AIM OF THE EXERCISE: Among the entries below, count the lines where the string "option" occurs, and give only the number.

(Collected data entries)
----------

Section Calls.
(** What is behind the buffers is [W]; the functions of mysys that fill and flush them are parameters. *)
Context {W : Type} (_my_b_read : IO_CACHE → W → nat → IO_CACHE * W * (Z * list Z)) (_my_b_get : IO_CACHE → W → IO_CACHE * W * Z)
  (_my_b_write : IO_CACHE → W → list Z → IO_CACHE * W * Z) (my_b_flush_io_cache : IO_CACHE → W → IO_CACHE * W * Z).
Definition bytes (c : IO_CACHE) : list Z := match buffer c with Some b => b | None => [] end.
Definition my_b_read (c : IO_CACHE) (w : W) (Count : nat) : option (IO_CACHE * W * (Z * list Z)) :=
  if decide (read_pos c + Count ≤ read_end c)%nat then
    l ← load (bytes c) (read_pos c) Count; Some (with_read c (read_pos c + Count), w, (0, l))
  else Some (_my_b_read c w Count).
Definition my_b_write (c : IO_CACHE) (w : W) (Buffer : list Z) : option (IO_CACHE * W * Z) :=
  if decide (write_pos c + length Buffer ≤ write_end c)%nat then
    b ← store (write_buffer c) (write_pos c) Buffer; Some (with_write c b (write_pos c + length Buffer), w, 0)
  else Some (_my_b_write c w Buffer).
Definition my_b_get (c : IO_CACHE) (w : W) : option (IO_CACHE * W * Z) :=
  if decide (read_pos c ≠ read_end c) then x ← bytes c !! read_pos c; Some (with_read c (S (read_pos c)), w, x) else Some (_my_b_get c w).
Definition put_byte (c : IO_CACHE) (w : W) (chr : Z) : option (IO_CACHE * W * Z) :=
  b ← store (write_buffer c) (write_pos c) [chr]; Some (with_write c b (S (write_pos c)), w, 0).
Definition my_b_write_byte (c : IO_CACHE) (w : W) (chr : Z) : option (IO_CACHE * W * Z) :=
  if decide (write_end c ≤ write_pos c)%nat then
    let '(c, w, e) := my_b_flush_io_cache c w in if decide (e ≠ 0) then Some (c, w, 1) else put_byte c w chr
  else put_byte c w chr.
Definition my_b_fill (c : IO_CACHE) (w : W) : IO_CACHE * W * Z :=
  let '(c, w, (e, _)) := _my_b_read (with_read c (read_end c)) w 0 in
  (c, w, if decide (e ≠ 0) then 0 else u64 (Z.of_nat (read_end c) - Z.of_nat (read_pos c))).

----------

COMPLETED TASK: 5